• _EXERCISE OBJECTIVE_: Please tally the lines in the data below that include the string "pointers", and reply with only the total.

• _MATERIAL SHOWN_:
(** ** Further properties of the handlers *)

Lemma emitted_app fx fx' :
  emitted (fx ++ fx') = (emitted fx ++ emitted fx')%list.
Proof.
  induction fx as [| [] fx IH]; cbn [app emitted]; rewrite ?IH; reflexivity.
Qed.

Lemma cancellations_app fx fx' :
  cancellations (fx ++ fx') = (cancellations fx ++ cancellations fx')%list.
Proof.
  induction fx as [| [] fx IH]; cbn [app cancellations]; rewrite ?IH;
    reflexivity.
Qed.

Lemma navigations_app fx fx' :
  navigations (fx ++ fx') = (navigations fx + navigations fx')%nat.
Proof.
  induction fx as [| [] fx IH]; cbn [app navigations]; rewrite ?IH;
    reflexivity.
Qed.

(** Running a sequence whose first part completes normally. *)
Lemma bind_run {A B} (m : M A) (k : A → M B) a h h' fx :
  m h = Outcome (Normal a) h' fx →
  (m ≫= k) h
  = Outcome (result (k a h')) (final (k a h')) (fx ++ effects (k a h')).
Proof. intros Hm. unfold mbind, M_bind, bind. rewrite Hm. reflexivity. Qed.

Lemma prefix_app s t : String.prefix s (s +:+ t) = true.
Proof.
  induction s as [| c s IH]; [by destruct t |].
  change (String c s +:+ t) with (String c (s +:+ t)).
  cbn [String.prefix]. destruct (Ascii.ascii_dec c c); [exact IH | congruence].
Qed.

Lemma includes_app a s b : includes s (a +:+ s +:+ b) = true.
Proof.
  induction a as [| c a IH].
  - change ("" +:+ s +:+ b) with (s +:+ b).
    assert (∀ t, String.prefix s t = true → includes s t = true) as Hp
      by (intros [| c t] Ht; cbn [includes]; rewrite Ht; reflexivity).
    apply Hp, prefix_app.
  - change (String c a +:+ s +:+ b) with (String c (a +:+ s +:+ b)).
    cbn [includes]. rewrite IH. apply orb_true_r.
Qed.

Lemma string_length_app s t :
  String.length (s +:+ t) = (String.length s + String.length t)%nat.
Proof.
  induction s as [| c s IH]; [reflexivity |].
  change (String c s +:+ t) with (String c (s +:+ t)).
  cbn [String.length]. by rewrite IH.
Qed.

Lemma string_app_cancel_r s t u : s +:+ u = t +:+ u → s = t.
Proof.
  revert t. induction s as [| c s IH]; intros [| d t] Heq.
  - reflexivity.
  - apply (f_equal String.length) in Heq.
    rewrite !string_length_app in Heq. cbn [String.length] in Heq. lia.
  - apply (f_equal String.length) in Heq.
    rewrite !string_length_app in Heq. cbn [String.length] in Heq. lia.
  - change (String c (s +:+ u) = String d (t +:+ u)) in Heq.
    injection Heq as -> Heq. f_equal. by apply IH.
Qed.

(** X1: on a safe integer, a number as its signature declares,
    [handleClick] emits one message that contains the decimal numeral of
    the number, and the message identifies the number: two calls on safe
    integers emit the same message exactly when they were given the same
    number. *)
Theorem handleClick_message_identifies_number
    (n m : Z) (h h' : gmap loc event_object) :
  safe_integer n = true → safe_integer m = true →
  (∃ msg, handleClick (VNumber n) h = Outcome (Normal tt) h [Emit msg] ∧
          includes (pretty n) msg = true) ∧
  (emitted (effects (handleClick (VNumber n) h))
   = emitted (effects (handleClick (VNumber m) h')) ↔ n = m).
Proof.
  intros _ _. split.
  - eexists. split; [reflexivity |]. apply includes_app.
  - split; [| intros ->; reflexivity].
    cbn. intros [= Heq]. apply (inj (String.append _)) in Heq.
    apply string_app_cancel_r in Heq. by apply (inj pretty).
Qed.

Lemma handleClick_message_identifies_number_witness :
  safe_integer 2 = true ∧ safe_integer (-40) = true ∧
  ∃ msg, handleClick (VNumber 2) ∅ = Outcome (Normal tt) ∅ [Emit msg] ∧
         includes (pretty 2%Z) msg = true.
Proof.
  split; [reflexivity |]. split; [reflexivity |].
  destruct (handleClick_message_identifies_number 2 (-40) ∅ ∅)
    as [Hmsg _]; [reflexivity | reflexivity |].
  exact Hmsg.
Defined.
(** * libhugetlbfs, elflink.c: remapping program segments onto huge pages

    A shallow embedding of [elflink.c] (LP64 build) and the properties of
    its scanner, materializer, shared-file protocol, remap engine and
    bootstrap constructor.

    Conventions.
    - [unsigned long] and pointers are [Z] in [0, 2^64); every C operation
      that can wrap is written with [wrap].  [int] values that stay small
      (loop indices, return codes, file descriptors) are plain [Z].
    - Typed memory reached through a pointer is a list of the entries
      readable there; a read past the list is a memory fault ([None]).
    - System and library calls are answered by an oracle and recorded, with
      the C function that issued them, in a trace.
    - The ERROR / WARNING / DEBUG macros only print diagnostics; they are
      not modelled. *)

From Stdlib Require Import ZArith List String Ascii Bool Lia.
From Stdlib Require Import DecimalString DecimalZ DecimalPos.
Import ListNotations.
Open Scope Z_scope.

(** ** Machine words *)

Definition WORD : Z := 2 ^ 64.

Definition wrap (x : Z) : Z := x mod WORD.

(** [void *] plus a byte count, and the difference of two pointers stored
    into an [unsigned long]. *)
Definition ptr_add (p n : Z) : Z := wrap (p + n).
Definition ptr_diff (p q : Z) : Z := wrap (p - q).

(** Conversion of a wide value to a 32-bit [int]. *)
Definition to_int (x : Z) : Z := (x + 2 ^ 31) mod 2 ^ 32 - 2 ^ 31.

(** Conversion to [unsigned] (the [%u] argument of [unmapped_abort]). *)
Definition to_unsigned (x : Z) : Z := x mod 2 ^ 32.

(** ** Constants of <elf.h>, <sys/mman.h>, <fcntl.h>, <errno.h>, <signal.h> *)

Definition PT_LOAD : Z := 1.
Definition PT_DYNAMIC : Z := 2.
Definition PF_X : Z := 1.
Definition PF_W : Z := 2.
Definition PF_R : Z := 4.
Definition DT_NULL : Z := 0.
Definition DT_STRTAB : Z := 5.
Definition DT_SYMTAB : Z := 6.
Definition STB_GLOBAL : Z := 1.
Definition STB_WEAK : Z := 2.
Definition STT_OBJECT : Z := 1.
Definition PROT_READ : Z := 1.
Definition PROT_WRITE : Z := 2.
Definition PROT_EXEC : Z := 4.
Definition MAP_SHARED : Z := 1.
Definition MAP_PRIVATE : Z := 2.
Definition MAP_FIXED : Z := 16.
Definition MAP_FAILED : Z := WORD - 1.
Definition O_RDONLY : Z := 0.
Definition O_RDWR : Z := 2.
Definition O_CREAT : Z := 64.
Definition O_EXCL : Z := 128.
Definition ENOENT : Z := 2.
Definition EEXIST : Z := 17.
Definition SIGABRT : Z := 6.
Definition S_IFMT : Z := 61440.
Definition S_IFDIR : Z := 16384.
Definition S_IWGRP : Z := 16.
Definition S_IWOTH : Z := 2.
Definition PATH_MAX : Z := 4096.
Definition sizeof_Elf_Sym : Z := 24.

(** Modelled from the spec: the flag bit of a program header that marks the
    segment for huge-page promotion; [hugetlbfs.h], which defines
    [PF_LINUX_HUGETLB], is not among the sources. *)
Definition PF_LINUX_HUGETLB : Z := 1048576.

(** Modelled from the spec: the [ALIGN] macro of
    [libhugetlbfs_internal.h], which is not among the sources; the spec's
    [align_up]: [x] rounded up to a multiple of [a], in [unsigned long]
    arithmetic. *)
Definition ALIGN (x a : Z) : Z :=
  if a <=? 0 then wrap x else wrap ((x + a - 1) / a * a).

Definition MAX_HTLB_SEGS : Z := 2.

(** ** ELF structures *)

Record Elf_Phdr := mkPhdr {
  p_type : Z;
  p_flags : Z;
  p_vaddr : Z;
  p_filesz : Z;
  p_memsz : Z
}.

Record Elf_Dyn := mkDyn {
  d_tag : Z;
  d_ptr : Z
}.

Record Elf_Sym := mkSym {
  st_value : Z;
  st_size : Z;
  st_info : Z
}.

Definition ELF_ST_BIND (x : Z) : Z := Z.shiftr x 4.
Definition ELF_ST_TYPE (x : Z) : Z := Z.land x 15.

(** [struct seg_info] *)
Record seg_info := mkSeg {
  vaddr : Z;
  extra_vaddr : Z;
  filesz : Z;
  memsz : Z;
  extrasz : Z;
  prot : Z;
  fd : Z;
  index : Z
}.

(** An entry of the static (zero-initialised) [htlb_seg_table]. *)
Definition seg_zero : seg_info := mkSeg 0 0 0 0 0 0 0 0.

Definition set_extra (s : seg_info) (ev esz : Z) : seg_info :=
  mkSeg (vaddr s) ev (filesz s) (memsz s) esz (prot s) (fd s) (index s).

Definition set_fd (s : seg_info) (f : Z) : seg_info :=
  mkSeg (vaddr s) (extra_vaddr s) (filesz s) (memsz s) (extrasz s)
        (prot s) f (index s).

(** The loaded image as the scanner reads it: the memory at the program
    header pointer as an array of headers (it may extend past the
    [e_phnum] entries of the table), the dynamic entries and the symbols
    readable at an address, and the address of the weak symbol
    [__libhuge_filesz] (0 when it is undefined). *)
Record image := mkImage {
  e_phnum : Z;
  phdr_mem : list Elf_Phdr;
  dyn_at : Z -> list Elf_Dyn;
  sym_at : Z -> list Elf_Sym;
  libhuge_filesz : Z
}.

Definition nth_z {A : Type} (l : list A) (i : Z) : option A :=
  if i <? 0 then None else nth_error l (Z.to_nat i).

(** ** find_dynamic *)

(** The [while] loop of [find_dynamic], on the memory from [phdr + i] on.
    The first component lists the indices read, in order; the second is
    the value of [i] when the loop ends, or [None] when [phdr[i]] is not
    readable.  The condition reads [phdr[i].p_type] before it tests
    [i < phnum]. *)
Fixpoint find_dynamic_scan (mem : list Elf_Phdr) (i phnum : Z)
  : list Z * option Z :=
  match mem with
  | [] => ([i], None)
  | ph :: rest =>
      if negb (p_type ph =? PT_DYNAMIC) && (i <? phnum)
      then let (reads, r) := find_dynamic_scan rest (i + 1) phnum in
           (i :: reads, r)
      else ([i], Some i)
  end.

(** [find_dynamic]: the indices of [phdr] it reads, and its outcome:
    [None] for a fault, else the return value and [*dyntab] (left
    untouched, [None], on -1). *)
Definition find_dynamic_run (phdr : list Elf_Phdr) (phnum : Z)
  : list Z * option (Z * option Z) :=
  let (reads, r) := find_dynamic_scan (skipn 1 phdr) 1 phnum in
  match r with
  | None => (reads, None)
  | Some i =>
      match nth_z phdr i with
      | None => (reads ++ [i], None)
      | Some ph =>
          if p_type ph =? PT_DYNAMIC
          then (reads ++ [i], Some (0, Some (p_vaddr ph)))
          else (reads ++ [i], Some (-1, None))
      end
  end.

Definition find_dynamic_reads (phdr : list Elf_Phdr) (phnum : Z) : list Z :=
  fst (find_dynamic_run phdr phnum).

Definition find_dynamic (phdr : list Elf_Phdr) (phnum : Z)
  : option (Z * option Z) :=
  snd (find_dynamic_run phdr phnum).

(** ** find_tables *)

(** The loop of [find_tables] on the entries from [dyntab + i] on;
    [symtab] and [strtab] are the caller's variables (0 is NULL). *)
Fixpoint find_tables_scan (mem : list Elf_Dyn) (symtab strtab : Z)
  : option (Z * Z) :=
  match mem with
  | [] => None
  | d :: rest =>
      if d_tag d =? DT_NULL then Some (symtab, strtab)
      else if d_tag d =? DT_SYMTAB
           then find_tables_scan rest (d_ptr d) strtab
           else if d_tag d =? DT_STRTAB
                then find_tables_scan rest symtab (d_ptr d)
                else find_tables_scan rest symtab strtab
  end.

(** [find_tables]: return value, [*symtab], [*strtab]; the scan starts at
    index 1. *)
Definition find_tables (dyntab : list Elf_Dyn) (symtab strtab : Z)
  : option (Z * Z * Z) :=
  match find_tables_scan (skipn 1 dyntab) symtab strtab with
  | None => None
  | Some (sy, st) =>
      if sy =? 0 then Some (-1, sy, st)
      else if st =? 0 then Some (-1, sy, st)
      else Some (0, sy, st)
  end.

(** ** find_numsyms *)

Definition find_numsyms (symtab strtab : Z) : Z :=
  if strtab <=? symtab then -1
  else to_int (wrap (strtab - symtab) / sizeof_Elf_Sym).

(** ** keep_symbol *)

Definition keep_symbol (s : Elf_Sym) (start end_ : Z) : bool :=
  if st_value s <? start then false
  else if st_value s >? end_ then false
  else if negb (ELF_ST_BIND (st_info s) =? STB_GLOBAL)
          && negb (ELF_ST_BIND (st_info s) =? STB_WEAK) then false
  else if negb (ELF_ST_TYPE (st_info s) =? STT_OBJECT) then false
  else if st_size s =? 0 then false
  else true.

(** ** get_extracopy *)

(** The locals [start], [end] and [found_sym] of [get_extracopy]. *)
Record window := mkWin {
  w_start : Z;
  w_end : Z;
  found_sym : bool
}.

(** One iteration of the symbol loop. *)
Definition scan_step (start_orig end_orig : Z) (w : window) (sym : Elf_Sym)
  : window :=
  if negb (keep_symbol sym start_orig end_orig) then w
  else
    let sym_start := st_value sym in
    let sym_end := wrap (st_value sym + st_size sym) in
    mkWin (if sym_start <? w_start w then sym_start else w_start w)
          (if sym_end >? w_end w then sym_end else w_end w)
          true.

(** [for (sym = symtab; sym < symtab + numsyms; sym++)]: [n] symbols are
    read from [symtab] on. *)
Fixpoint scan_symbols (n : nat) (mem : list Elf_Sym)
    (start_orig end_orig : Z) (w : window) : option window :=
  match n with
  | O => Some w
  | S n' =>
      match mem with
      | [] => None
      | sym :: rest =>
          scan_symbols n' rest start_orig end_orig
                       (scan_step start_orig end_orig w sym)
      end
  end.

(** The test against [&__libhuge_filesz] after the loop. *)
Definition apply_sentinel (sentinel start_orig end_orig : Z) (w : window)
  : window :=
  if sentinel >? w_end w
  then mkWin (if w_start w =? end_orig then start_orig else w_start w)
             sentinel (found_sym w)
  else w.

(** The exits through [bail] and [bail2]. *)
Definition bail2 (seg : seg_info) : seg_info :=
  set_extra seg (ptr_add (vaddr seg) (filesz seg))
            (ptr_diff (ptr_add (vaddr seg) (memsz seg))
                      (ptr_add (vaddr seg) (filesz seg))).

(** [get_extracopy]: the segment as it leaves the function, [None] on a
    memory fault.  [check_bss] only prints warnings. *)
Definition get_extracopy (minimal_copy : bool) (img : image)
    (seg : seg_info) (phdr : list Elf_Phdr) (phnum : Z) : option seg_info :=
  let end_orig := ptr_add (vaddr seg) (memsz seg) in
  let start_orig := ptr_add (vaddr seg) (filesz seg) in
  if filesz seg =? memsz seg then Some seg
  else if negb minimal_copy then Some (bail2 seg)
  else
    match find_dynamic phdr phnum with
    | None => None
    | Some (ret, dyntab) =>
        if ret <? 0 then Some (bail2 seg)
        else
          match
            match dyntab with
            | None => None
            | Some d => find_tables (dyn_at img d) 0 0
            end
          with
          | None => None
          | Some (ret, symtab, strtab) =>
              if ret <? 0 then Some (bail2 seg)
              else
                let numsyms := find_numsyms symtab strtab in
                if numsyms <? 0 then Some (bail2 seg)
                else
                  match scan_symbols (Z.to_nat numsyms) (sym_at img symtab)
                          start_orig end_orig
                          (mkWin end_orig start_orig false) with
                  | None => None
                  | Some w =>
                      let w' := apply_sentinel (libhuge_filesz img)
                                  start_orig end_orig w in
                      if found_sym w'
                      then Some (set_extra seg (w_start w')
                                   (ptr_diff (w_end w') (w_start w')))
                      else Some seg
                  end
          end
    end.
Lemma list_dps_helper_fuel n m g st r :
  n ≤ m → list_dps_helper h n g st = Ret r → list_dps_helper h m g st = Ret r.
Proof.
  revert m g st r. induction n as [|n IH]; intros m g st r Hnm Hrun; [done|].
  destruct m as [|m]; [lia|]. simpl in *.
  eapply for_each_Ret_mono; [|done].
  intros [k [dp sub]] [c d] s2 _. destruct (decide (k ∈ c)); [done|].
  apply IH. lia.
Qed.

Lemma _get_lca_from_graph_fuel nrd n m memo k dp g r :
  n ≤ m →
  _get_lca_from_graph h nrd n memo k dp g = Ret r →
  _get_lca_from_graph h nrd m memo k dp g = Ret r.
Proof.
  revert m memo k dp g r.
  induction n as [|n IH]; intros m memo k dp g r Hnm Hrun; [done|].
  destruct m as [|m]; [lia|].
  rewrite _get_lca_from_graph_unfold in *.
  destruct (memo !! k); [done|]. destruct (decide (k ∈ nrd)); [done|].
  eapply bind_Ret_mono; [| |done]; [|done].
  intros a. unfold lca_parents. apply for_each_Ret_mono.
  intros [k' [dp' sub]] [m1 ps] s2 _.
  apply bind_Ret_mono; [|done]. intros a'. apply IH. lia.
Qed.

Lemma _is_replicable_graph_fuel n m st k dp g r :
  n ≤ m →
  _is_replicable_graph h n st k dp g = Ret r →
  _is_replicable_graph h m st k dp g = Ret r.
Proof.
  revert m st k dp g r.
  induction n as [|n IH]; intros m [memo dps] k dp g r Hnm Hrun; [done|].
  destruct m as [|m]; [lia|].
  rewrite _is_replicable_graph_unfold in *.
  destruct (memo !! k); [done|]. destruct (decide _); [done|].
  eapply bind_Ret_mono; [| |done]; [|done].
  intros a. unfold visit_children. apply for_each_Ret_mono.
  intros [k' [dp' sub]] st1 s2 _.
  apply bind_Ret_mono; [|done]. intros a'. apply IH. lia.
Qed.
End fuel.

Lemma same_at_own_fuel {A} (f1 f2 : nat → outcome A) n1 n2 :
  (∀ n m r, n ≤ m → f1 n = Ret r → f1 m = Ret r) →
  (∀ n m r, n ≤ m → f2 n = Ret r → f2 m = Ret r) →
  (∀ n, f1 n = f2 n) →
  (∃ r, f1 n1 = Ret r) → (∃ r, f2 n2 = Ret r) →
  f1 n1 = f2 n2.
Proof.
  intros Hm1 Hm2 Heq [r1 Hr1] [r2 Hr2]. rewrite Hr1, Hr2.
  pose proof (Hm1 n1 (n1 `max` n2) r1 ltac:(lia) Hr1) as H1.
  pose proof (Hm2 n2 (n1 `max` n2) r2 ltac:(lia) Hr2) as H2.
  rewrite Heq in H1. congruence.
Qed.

• _EXERCISE ANSWER_: 2